Based on the above learning from advanced melanoma, the phase II and III trials of ipilimumab for the treatment of NSCLC were designed to evaluate the response to ipilimumab using both irRC and mWHO criteria. Trial protocols designated a confirmation of PD after 4 weeks, when the investigator deemed that an additional 4-week wait was feasible for the patient. Of note, however, the irRC have not been prospectively validated in clinical studies of ipilimumab in lung cancer. Moreover, none of the ipilimumab trials in melanoma or lung cancer that have measured outcomes by both mWHO and irRC were designed to prospectively validate the irRC, nor have they been able to consistently identify a benefit to utilizing irRC over mWHO. As such, the utility of irRC is still a subject of investigation. It is clear, however, that clinical responses to immunotherapy like ipilimumab may sometimes differ from responses to standard chemotherapy. As agents like ipilimumab becomes more established as an anticancer approach, it will be necessary to weigh the possible benefits of immunotherapy against the time required to confirm disease progression as part of clinical decision making.
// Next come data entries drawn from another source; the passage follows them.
(* ===== verification/ServiceManagerCases.v ===== *)
(** * Service manager: runs

    A scheduler that executes chosen steps, the cases in which the manager falls short, and
    the witnesses of the theorems. *)

From S2P Require Import Prelude GoStd Managers ServiceManager ServiceProtocol ServiceInvariant ServiceManagerSpec ServiceProgress.
Local Open Scope Z_scope.

#[local] Instance res_eq_dec : EqDecision res.
Proof. solve_decision. Defined.
#[local] Instance event_eq_dec : EqDecision event.
Proof. solve_decision. Defined.

(** ** A scheduler *)

(** A goroutine begins an operation; its frame on top goes on; its call returns, with an
    error or not, and with the service constructed. *)
Inductive choice := Begin (g : Z) (o : op) | Go (g : Z) | Ret (g : Z) (ok : bool) (new_ : option Service).

Definition reply_of (c : callee) (ok : bool) (new_ : option Service) : reply c :=
  match c with
  | RegistryCreate _ => match new_ with Some s => inl s | None => inr EOF end
  | BeforeCommit => if ok then inl false else inr EOF
  | BeforeRollback => if ok then None else Some EOF
  | Method s m => match m return reply (Method s m) with MActivate => tt | _ => if ok then None else Some EOF end
  end.
Definition reply_fresh (l : list event) (c : callee) (new_ : option Service) : bool :=
  match c, new_ with RegistryCreate _, Some s => negb (bool_decide (NewService s ∈ l)) | _, _ => true end.

Fixpoint split_top (g : Z) (fs : list frame) : option (list frame * frame * list frame) :=
  match fs with
  | [] => None
  | f :: fs' => if f_gid f =? g then Some ([], f, fs') else '(l1, f', l2) ← split_top g fs'; Some (f :: l1, f', l2)
  end.

Definition go (m : Manager) (lk : bool) (f : frame) : option (Manager * bool * option frame * signal * list event) :=
  let frame p s := MkFrame (f_gid f) (f_op f) p s in
  match f_prog f, f_status f with
  | Call c k, Running => Some (m, lk, Some (frame (Call c k) Inside), Unlock, [Invoke c])
  | Done r, (Running | Holding) => Some (m, lk, None, Unlock, [Finish (f_op f) r])
  | Lock w body, (Running | Holding) =>
      if bool_decide (f_status f = Running) && lk then None
      else if must_wait w (f_gid f) m then Some (m, false, Some (frame (Lock w body) Asleep), Unlock, [])
      else let '(m', sg, p) := body (f_gid f) m in
           Some (m', match sg with Hold => true | _ => false end, Some (frame p (match sg with Hold => Holding | _ => Running end)), sg, [])
  | _, _ => None
  end.
Definition ret (m : Manager) (lk : bool) (l : list event) (f : frame) (ok : bool) (new_ : option Service)
    : option (Manager * bool * option frame * signal * list event) :=
  match f_prog f, f_status f with
  | Call c k, Inside =>
      if reply_fresh l c new_ then
        Some (m, lk, Some (MkFrame (f_gid f) (f_op f) (k (reply_of c ok new_)) Running), Unlock, events_of c (reply_of c ok new_))
      else None
  | _, _ => None
  end.
Definition readyb (g : Z) (fs : list frame) : bool :=
  match List.find (fun f => bool_decide (f_gid f = g)) fs with None => true | Some f => bool_decide (f_status f = Inside) end.

Definition choose (c : config) (ch : choice) : option config :=
  match ch with
  | Begin g o =>
      if (0 <? g) && readyb g (frames c) then Some (MkConfig (mgr c) (locked c) (MkFrame g o (op_prog o) Running :: frames c) (log c)) else None
  | Go g | Ret g _ _ =>
      '(l1, f, l2) ← split_top g (frames c);
      '(m', lk', f', sg, ev) ← (match ch with Ret _ ok new_ => ret (mgr c) (locked c) (log c) f ok new_ | _ => go (mgr c) (locked c) f end);
      Some (MkConfig m' lk' (signalled sg l1 ++ option_list f' ++ signalled sg l2) (log c ++ ev))
  end.
Fixpoint run (c : config) (chs : list choice) : option config :=
  match chs with
  | [] => Some c
  | ch :: chs' => c' ← choose c ch; run c' chs'
  end.

Lemma split_top_spec g fs l1 f l2 : split_top g fs = Some (l1, f, l2) -> fs = l1 ++ f :: l2 /\ f_gid f ∉ f_gid <$> l1 /\ f_gid f = g.
Proof.
  revert l1. induction fs as [|x fs IH]; intros l1; cbn; [done|]. destruct (Z.eqb_spec (f_gid x) g) as [E|E].
  - intros [= <- <- <-]. split; [done|]. split; [by apply not_elem_of_nil|done].
  - destruct (split_top g fs) as [[[l1' f'] l2']|]; cbn; [|done]. intros [= <- <- <-]. destruct (IH _ eq_refl) as (-> & Hn & Hg).
    split; [done|]. split; [|done]. cbn. rewrite elem_of_cons. intros [?|?]; [congruence|done].
Qed.

Lemma go_step m lk l f m' lk' f' sg ev : go m lk f = Some (m', lk', f', sg, ev) -> frame_step m lk l f m' lk' f' sg ev.
Proof.
  unfold go. destruct (f_prog f) as [r|c k|w body] eqn:Hp.
  - destruct (f_status f) eqn:Hs; intros [= <- <- <- <- <-]; apply fs_finish; auto.
  - destruct (f_status f) eqn:Hs; intros [= <- <- <- <- <-]. by apply fs_invoke.
  - destruct (f_status f) eqn:Hs; try done; cbn.
    + destruct lk eqn:Hl; [by rewrite bool_decide_true|]. rewrite andb_false_r. destruct (must_wait w (f_gid f) m) eqn:Hw.
      * intros [= <- <- <- <- <-]. apply fs_wait; auto.
      * destruct (body (f_gid f) m) as [[m1 sg1] p1] eqn:Hb. intros [= <- <- <- <- <-]. eapply fs_run; eauto.
    + destruct (must_wait w (f_gid f) m) eqn:Hw.
      * intros [= <- <- <- <- <-]. apply fs_wait; auto.
      * destruct (body (f_gid f) m) as [[m1 sg1] p1] eqn:Hb. intros [= <- <- <- <- <-]. eapply fs_run; eauto.
Qed.

Lemma ret_step m lk l f ok new_ m' lk' f' sg ev : ret m lk l f ok new_ = Some (m', lk', f', sg, ev) -> frame_step m lk l f m' lk' f' sg ev.
Proof.
  unfold ret. destruct (f_prog f) as [r|c k|w body] eqn:Hp; try done. destruct (f_status f) eqn:Hs; try done.
  destruct (reply_fresh l c new_) eqn:Hf; [|done]. intros [= <- <- <- <- <-]. apply fs_return; [done|done|].
  destruct c as [tag|s me| |]; try done. destruct new_ as [s|]; cbn in *; [|done]. by apply negb_true_iff, bool_decide_eq_false in Hf.
Qed.

Lemma run_reachable c chs c' : reachable c -> run c chs = Some c' -> reachable c'.
Proof.
  revert c. induction chs as [|ch chs IH]; intros c Hr; cbn; [by intros [= <-]|].
  destruct (choose c ch) as [c1|] eqn:E; cbn; [|done]. apply IH. eapply reach_step; [done|]. destruct ch as [g o|g|g ok new_]; cbn in E.
  - destruct (0 <? g) eqn:Hg; cbn in E; [|done]. destruct (readyb g (frames c)) eqn:Hb; [|done]. injection E as <-. apply step_begin; [lia|].
    unfold ready, readyb in *. destruct (List.find _ _); [|done]. by apply bool_decide_eq_true in Hb.
  - destruct (split_top g (frames c)) as [[[l1 f] l2]|] eqn:Es; cbn in E; [|done]. apply split_top_spec in Es as (Ef & Hn & _).
    destruct (go (mgr c) (locked c) f) as [[[[[m' lk'] f'] sg] ev]|] eqn:Eg; cbn in E; [|done]. injection E as <-.
    apply step_advance. destruct c. cbn in *. subst. apply advance_frame; [done|]. by apply go_step.
  - destruct (split_top g (frames c)) as [[[l1 f] l2]|] eqn:Es; cbn in E; [|done]. apply split_top_spec in Es as (Ef & Hn & _).
    destruct (ret _ _ _ f ok new_) as [[[[[m' lk'] f'] sg] ev]|] eqn:Eg; cbn in E; [|done]. injection E as <-.
    apply step_advance. destruct c. cbn in *. subst. apply advance_frame; [done|]. by eapply ret_step.
Qed.

(** ** Sequential runs *)

Definition svc_a : Service := MkService 1 "api" "a" true true.
Definition svc_b : Service := MkService 2 "api" "a" true true.

(** A creation before the start, a start of one service, and a commit of one service. *)
Definition run_create (g : Z) (tag : string) (s : Service) : list choice :=
  [Begin g (OpCreate tag); Go g; Go g; Ret g true (Some s); Go g; Go g; Go g].
Definition run_start (g : Z) (st : StartStage) : list choice :=
  [Begin g (OpStart st); Go g; Go g; Ret g true None; Go g; Go g].
Definition run_commit (g : Z) : list choice :=
  [Begin g (OpCommit false); Go g; Go g; Ret g true None; Go g; Ret g true None; Go g; Go g; Ret g true None; Go g; Go g].
Definition box_run : list choice := run_create 1 "a" svc_a ++ mbind (run_start 1) ListStartStages ++ run_commit 1.

(** A run whose last event is [e], with [x] before it. *)
Definition ends_with (chs : list choice) (x e : event) : bool :=
  match run init chs with
  | Some c => bool_decide (last (log c) = Some e) && bool_decide (x ∈ log c)
  | None => false
  end.

Lemma ends_with_reachable chs x e :
  ends_with chs x e = true -> x <> e -> exists c l1, reachable c /\ log c = l1 ++ [e] /\ x ∈ l1.
Proof.
  unfold ends_with. destruct (run init chs) as [c|] eqn:E; [|done]. intros [H1 H2]%andb_true_iff Hne. apply bool_decide_eq_true in H1, H2.
  apply last_Some in H1 as [l1 Hl]. exists c, l1. split; [by eapply run_reachable; [constructor|]|]. split; [done|].
  rewrite Hl in H2. apply elem_snoc in H2 as [?|?]; done.
Qed.

(** ** Where the manager falls short *)

Definition start_after_close : list choice :=
  run_create 1 "a" svc_a ++ [Begin 1 (OpStart StartStateInitialize); Go 1]
  ++ [Begin 2 (OpRemove "a"); Go 2; Go 2; Ret 2 true None; Go 2] ++ [Go 1].

(** A service that [Remove] has closed is started afterwards: [Start] goes through the
    services it saw when it began, and [Remove] does not wait for it. *)
Theorem removed_service_started_after_close :
  exists c l1 s st, reachable c /\ log c = l1 ++ [Invoke (Method s (MStart st))] /\ Succeeded (Method s MClose) ∈ l1.
Proof.
  destruct (ends_with_reachable start_after_close (Succeeded (Method svc_a MClose)) (Invoke (Method svc_a (MStart StartStateInitialize))))
    as (c & l1 & H); [vm_compute; reflexivity|done|]. eauto.
Qed.

Definition close_twice : list choice :=
  run_create 1 "a" svc_a ++ [Begin 1 (OpCreate "a"); Go 1; Go 1; Ret 1 true (Some svc_b); Go 1; Ret 1 true None]
  ++ [Begin 2 OpClose; Go 2; Go 2] ++ [Go 1; Go 1; Ret 1 true None; Go 1; Go 1] ++ [Go 2; Go 2].

(** A service whose replacement is overtaken by [Close] is closed twice: the update has closed
    it and then fails, and it is still in the registry. *)
Theorem replaced_service_closed_twice :
  exists c l1 s, reachable c /\ log c = l1 ++ [Invoke (Method s MClose)] /\ Succeeded (Method s MClose) ∈ l1.
Proof.
  destruct (ends_with_reachable close_twice (Succeeded (Method svc_a MClose)) (Invoke (Method svc_a MClose)))
    as (c & l1 & H); [vm_compute; reflexivity|done|]. eauto.
Qed.

(** One goroutine, its latest operation asleep. *)
Lemma one_stack_stuck c g c' : f_gid <$> frames c = [g; g] -> head (f_status <$> frames c) = Some Asleep -> ~ advance c c'.
Proof.
  intros Hg Hs Ha. destruct Ha as [m lk l1 f l2 l m' lk' f' sg ev Hn Hst]. cbn in Hg, Hs. apply frame_step_awake in Hst.
  destruct l1 as [|x l1]; cbn in *; [congruence|]. apply Hn. apply elem_of_cons. left.
  destruct l1 as [|y l1]; cbn in Hg; [by injection Hg as -> -> _|]. by destruct l1.
Qed.

Definition close_inside : list choice := [Begin 1 (OpCreate "a"); Go 1; Go 1; Begin 1 OpClose; Go 1; Go 1].

(** A service that closes the manager while it is being constructed waits for itself: nothing
    can go on. *)
Theorem close_from_constructor_hangs :
  exists c, reachable c /\ frames c <> [] /\ (forall o msg, Finish o (Panicked msg) ∉ log c) /\ forall c', ~ advance c c'.
Proof.
  assert (H : match run init close_inside with
              | Some c => bool_decide (f_gid <$> frames c = [1; 1]) && bool_decide (f_status <$> frames c = [Asleep; Inside])
                          && bool_decide (log c = [Invoke (RegistryCreate "a")])
              | None => false end = true) by (vm_compute; reflexivity).
  destruct (run init close_inside) as [c|] eqn:E; [|done]. apply andb_true_iff in H as [[H1 H2]%andb_true_iff H3].
  apply bool_decide_eq_true in H1, H2, H3. exists c. split; [by eapply run_reachable; [constructor|]|]. split; [by intros Hf; rewrite Hf in H1|].
  split; [rewrite H3; by intros ? ? [?|?%elem_of_nil]%elem_of_cons|]. intros c'. apply (one_stack_stuck _ 1); [done|]. by rewrite H2.
Qed.

(** ** Witnesses *)

Lemma box_run_log : exists c, reachable c /\ frames c = [] /\ closed (mgr c) = false /\ services (mgr c) = [svc_a]
  /\ Invoke (Method svc_a (MStart StartStateStarted)) ∈ log c
  /\ exists l1 l2, log c = l1 ++ Invoke (Method svc_a MActivate) :: l2.
Proof.
  assert (H : match run init box_run with
              | Some c => (Nat.eqb (length (frames c)) 0) && negb (closed (mgr c)) && bool_decide (services (mgr c) = [svc_a])
                          && bool_decide (Invoke (Method svc_a (MStart StartStateStarted)) ∈ log c)
                          && bool_decide (Invoke (Method svc_a MActivate) ∈ log c)
              | None => false end = true) by (vm_compute; reflexivity).
  destruct (run init box_run) as [c|] eqn:E; [|done]. repeat (apply andb_true_iff in H as [H ?]). exists c.
  split; [by eapply run_reachable; [constructor|]|]. split; [by destruct (frames c)|]. split; [by apply negb_true_iff|].
  split; [by eapply bool_decide_eq_true_1|]. split; [by eapply bool_decide_eq_true_1|]. apply list_elem_of_split. by eapply bool_decide_eq_true_1.
Qed.

Lemma service_activation_safe_witness : exists l1, committed l1 svc_a = true /\ Succeeded (Method svc_a MClose) ∉ l1.
Proof.
  destruct box_run_log as (c & Hr & _ & _ & _ & _ & l1 & l2 & Hl).
  destruct (proj1 (service_activation_safe c Hr) l1 l2 svc_a Hl) as (_ & Hc & Hk). exists l1. split; [by apply Hk|exact Hc].
Defined.

Lemma no_service_lost_witness : exists c, reachable c /\ NoDup (services (mgr c)) /\ svc_a ∈ services (mgr c).
Proof.
  destruct box_run_log as (c & Hr & Hf & _ & Hs & _). exists c. split; [exact Hr|]. split; [exact (proj1 (no_service_lost c Hr Hf))|].
  rewrite Hs. by left.
Defined.

(** A creation underway on one goroutine, a close that waits for it on another. *)
Lemma service_manager_no_deadlock_witness : exists c c', reachable c /\ length (frames c) = 2%nat /\ advance c c'.
Proof.
  assert (H : match run init [Begin 1 (OpCreate "a"); Go 1; Begin 2 OpClose; Go 2; Go 2] with
              | Some c => bool_decide (f_gid <$> frames c = [2; 1]) && bool_decide (log c = []) | None => false end = true) by (vm_compute; reflexivity).
  destruct (run init _) as [c|] eqn:E; [|done]. apply andb_true_iff in H as [H1 H2]. apply bool_decide_eq_true in H1, H2.
  assert (Hr : reachable c) by (by eapply run_reachable; [constructor|]). destruct (service_manager_no_deadlock c Hr) as [c' Hc].
  - intros Hf. by rewrite Hf in H1.
  - intros (l1 & l2 & f & f' & Hf & _ & Hin & Hg & _). rewrite Hf in H1. apply list_elem_of_split in Hin as (l3 & l4 & ->).
    pose proof (f_equal length H1) as Hl. rewrite length_fmap, length_app in Hl. cbn in Hl. rewrite length_app in Hl. cbn in Hl.
    destruct l1; [|cbn in Hl; lia]. destruct l3; [|cbn in Hl; lia]. cbn in H1. injection H1 as E1 E2 _. lia.
  - rewrite H2. by intros ? ? ?%elem_of_nil.
  - exists c, c'. split; [exact Hr|]. split; [|exact Hc]. by rewrite <- (length_fmap f_gid), H1.
Defined.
In the NSCLC studies, ipilimumab has been paired with chemotherapy, specifically a doublet of paclitaxel and carboplatin. A chemo-immunotherapeutic approach was adopted for the NSCLC trials, in part because paclitaxel–carboplatin is a widely used, reasonably well-tolerated first-line regimen in NSCLC. In addition, evidence in cell lines and animal models supported the feasibility of combining chemotherapy with CTLA-4 blockade through demonstration of the following: (i) therapy with taxanes and platinum-based compounds may foster release tumor-specific antigens from dying tumor cells and improve the immunogenicity of the microenvironment [75]; (ii) chemotherapy may sensitize tumor cells to lymphocyte killing [76] and (iii) certain chemotherapeutic agents and CTLA-4 blockade display in vitro synergistic activity [77] as discussed above.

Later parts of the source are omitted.